+++ Material provided +++
(** ** Volumes *)

Definition create_volume (e : Engine) (nm : string) (size : Z) (extent : option Z) : call J :=
  let body := obj ([("name", str nm); ("size_bytes", num size); ("replica_tier", obj [("slaves", num 0)])]
                   ++ match extent with Some x => [("extent_size_bytes", num x)] | None => [] end)%list in
  let!? resp := req POST e "/v1/volumes" (Some body) in
  let out := body_or_null resp.2 in
  Ret (if negb (is_success resp.1) then
         Err (anyhow ("create " +:+ nm +:+ ": " +:+ status_show resp.1 +:+ ": "
                      +:+ unwrap_or "no message" (get_str "message" out)))
       else Ok out).

Definition create_pinned_volume (e : Engine) (nm : string) (size : Z) (array_id : string) : call J :=
  let! r := v1_post e "/v1/volumes"
    (obj [("name", str nm); ("size_bytes", num size); ("replica_tier", obj [("slaves", num 0)]);
          ("placement", obj [("array_id", str array_id)])]) in
  Ret (map_err (λ x, anyhow ("create " +:+ nm +:+ " on array " +:+ array_id +:+ ": " +:+ err_text x)) r).

(** [Engine::master_node_of]. *)
Definition master_node_of (v : J) : option string :=
  a ← get_array "replicas" v;
  r ← find_first (λ r, get_str "role" r == Some "master") a;
  get_str "node" r.

Definition delete_volume (e : Engine) (id : string) : call unit :=
  let!? resp := req DELETE e ("/v1/volumes/" +:+ id) None in
  Ret (done_or_404 resp ("delete " +:+ id +:+ ": " +:+ status_show resp.1)).
Definition delete_any_volume (e : Engine) (id : string) : call unit :=
  let path := "/api/v1/volumes/" +:+ id in
  let!? resp := req DELETE e path None in
  Ret (if (resp.1 =? 404)%Z then Ok tt else let? _ := read_post path resp in Ok tt).

Definition local_volume_id (e : Engine) (nm : string) : call string :=
  let!? l := get_items e "/api/v1/volumes" in
  let ids := omap (get_str "id") (List.filter (λ v, get_str "name" v == Some nm) l) in
  Ret (match ids with
       | [id] => Ok id
       | [] => Err (http_status "/api/v1/volumes" 404 ("no engine volume named " +:+ debug_str nm))
       | _ => Err (anyhow (pretty (Z.of_nat (length ids)) +:+ " engine volumes named " +:+ debug_str nm))
       end).

Definition served_size (e : Engine) (id : string) : call Z :=
  let path := "/api/v1/volumes/" +:+ id in
  let!? resp := req GET e path None in
  Ret (let? v := ok_json path resp in
       ok_or (get_u64 "virtual_size_bytes" v)
         (anyhow (path +:+ ": no virtual_size_bytes in " +:+ j_show v))).
Definition expand_v1 (e : Engine) (id : string) (size : Z) : call J :=
  v1_post e ("/v1/volumes/" +:+ id +:+ "/expand") (obj [("size_bytes", num size)]).
Definition resize_any (e : Engine) (id : string) (size : Z) : call J :=
  let path := "/api/v1/volumes/" +:+ id +:+ "/resize" in
  let!? resp := req PATCH e path (Some (obj [("new_size", str (pretty size))])) in
  Ret (let? _ := check_refused resp.1 path in read_post path resp).

(** ** Attaching *)

Definition wildcard (a : string) : bool := (a == "") || (a == "0.0.0.0") || (a == "::").

Definition parse_attach (e : Engine) (id : string) (v : J) : result AttachedLeg EngineError :=
  let? _ := match get_str "transport" v with
    | Some t =>
        if t == "nvme_tcp" then Ok tt
        else if t == "ublk" then
          Err (anyhow ("attach " +:+ id +:+ ": engine offered a local ublk device, not NVMe-TCP — a remote head or client cannot use it (stormblock#149); until that lands set [management] ublk_transport = false on this engine"))
        else Err (anyhow ("attach " +:+ id +:+ ": unexpected transport in " +:+ j_show v))
    | None => Err (anyhow ("attach " +:+ id +:+ ": unexpected transport in " +:+ j_show v))
    end in
  let? addr := ok_or (get_array "addresses" v ≫= (λ a, a !! 0%nat))
                 (anyhow ("attach " +:+ id +:+ ": no addresses in " +:+ j_show v)) in
  let traddr := unwrap_or "" (get_str "traddr" addr) in
  let trsvcid := (unwrap_or 4420%Z (get_u64 "trsvcid" addr) mod 2 ^ 16)%Z in
  let traddr := if wildcard traddr then host e else traddr in
  let? nsid := ok_or (get_u64 "nsid" v)
                 (anyhow ("attach " +:+ id +:+ ": engine returned no nsid — its NVMe-oF target is not running (an engine started without an export device has no listener)")) in
  Ok {| nqn := unwrap_or "" (get_str "nqn" v); traddr := traddr; trsvcid := trsvcid;
        nsid := as_u32 nsid; host_nqn := None |}.

Definition with_host (h : option string) (a : AttachedLeg) : AttachedLeg :=
  {| nqn := nqn a; traddr := traddr a; trsvcid := trsvcid a; nsid := nsid a; host_nqn := h |}.

Definition attach_leg (e : Engine) (id node : string) (epoch : option Z) (h : option string) : call AttachedLeg :=
  let body := obj ([("node", str node); ("mode", str "read_write"); ("transport", str "nvme_tcp")]
                   ++ match epoch with Some x => [("epoch", num x)] | None => [] end
                   ++ match h with Some x => [("host_nqn", str x)] | None => [] end)%list in
  let!? v := v1_post e ("/v1/volumes/" +:+ id +:+ "/attach") body in
  Ret (let? att := parse_attach e id v in Ok (with_host h att)).
Definition attach_volume (e : Engine) (id node : string) : call AttachedLeg := attach_leg e id node None None.
Definition attach_any (e : Engine) (id : string) : call AttachedLeg :=
  let!? v := v1_post e ("/api/v1/volumes/" +:+ id +:+ "/attach") (obj [("transport", str "nvme_tcp")]) in
  Ret (parse_attach e id v).
Definition attach_for_host (e : Engine) (id h : string) (dhchap : bool) : call (AttachedLeg * option string) :=
  let!? v := v1_post e ("/api/v1/volumes/" +:+ id +:+ "/attach")
    (obj [("transport", str "nvme_tcp"); ("host_nqn", str h); ("dhchap", of_bool dhchap)]) in
  Ret (let? att := parse_attach e id v in Ok (with_host (Some h) att, get_str "dhchap_secret" v)).
Definition detach_volume (e : Engine) (id node : string) : call unit :=
  let!? _ := v1_post e ("/v1/volumes/" +:+ id +:+ "/detach") (obj [("node", str node)]) in Ret (Ok tt).
Definition detach_any (e : Engine) (id : string) : call unit :=
  let!? resp := req DELETE e ("/api/v1/volumes/" +:+ id +:+ "/attach") None in
  Ret (done_or_404 resp ("detach " +:+ id +:+ ": " +:+ status_show resp.1)).
Definition withdraw_host_call (e : Engine) (id h : string) : call unit :=
  let!? resp := send (token e) DELETE e ("/api/v1/volumes/" +:+ id +:+ "/attach") [("host_nqn", h)] None in
  Ret (done_or_404 resp ("withdraw " +:+ id +:+ " from " +:+ h +:+ ": " +:+ status_show resp.1)).

(** ** The leg's epoch *)

Definition v1_epoch (e : Engine) (id : string) : call Z :=
  let path := "/v1/volumes/" +:+ id in
  let!? resp := req GET e path None in
  Ret (let? v := ok_json path resp in
       ok_or (get_u64 "epoch" v) (anyhow ("volume " +:+ id +:+ ": no epoch in " +:+ j_show v))).

Definition read_fence (path : string) (resp : Z * option J) : result FenceOutcome EngineError :=
  let? _ := check_refused resp.1 path in
  let out := body_or_null resp.2 in
  match (if (resp.1 =? 412)%Z then get_u64 "current_epoch" out else None) with
  | Some c => Ok (FenceStale c)
  | None =>
      if negb (is_success resp.1) then Err (anyhow (path +:+ ": " +:+ status_show resp.1 +:+ ": " +:+ j_show out))
      else match get_u64 "epoch" out with
           | Some x => Ok (FenceFenced x)
           | None => Err (anyhow (path +:+ ": no epoch in " +:+ j_show out))
           end
  end.
Definition v1_fence (e : Engine) (id : string) (expected : Z) : call FenceOutcome :=
  let path := "/v1/volumes/" +:+ id +:+ "/fence" in
  let!? resp := req POST e path (Some (obj [("expected_epoch", num expected)])) in
  Ret (read_fence path resp).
+++
Task prompt: Output exactly one stretch of the listing: from the line containing "no virtual_size_bytes in" through the line containing "Definition wildcard (a", both end lines included.

Expected answer:
         (anyhow (path +:+ ": no virtual_size_bytes in " +:+ j_show v))).
Definition expand_v1 (e : Engine) (id : string) (size : Z) : call J :=
  v1_post e ("/v1/volumes/" +:+ id +:+ "/expand") (obj [("size_bytes", num size)]).
Definition resize_any (e : Engine) (id : string) (size : Z) : call J :=
  let path := "/api/v1/volumes/" +:+ id +:+ "/resize" in
  let!? resp := req PATCH e path (Some (obj [("new_size", str (pretty size))])) in
  Ret (let? _ := check_refused resp.1 path in read_post path resp).

(** ** Attaching *)

Definition wildcard (a : string) : bool := (a == "") || (a == "0.0.0.0") || (a == "::").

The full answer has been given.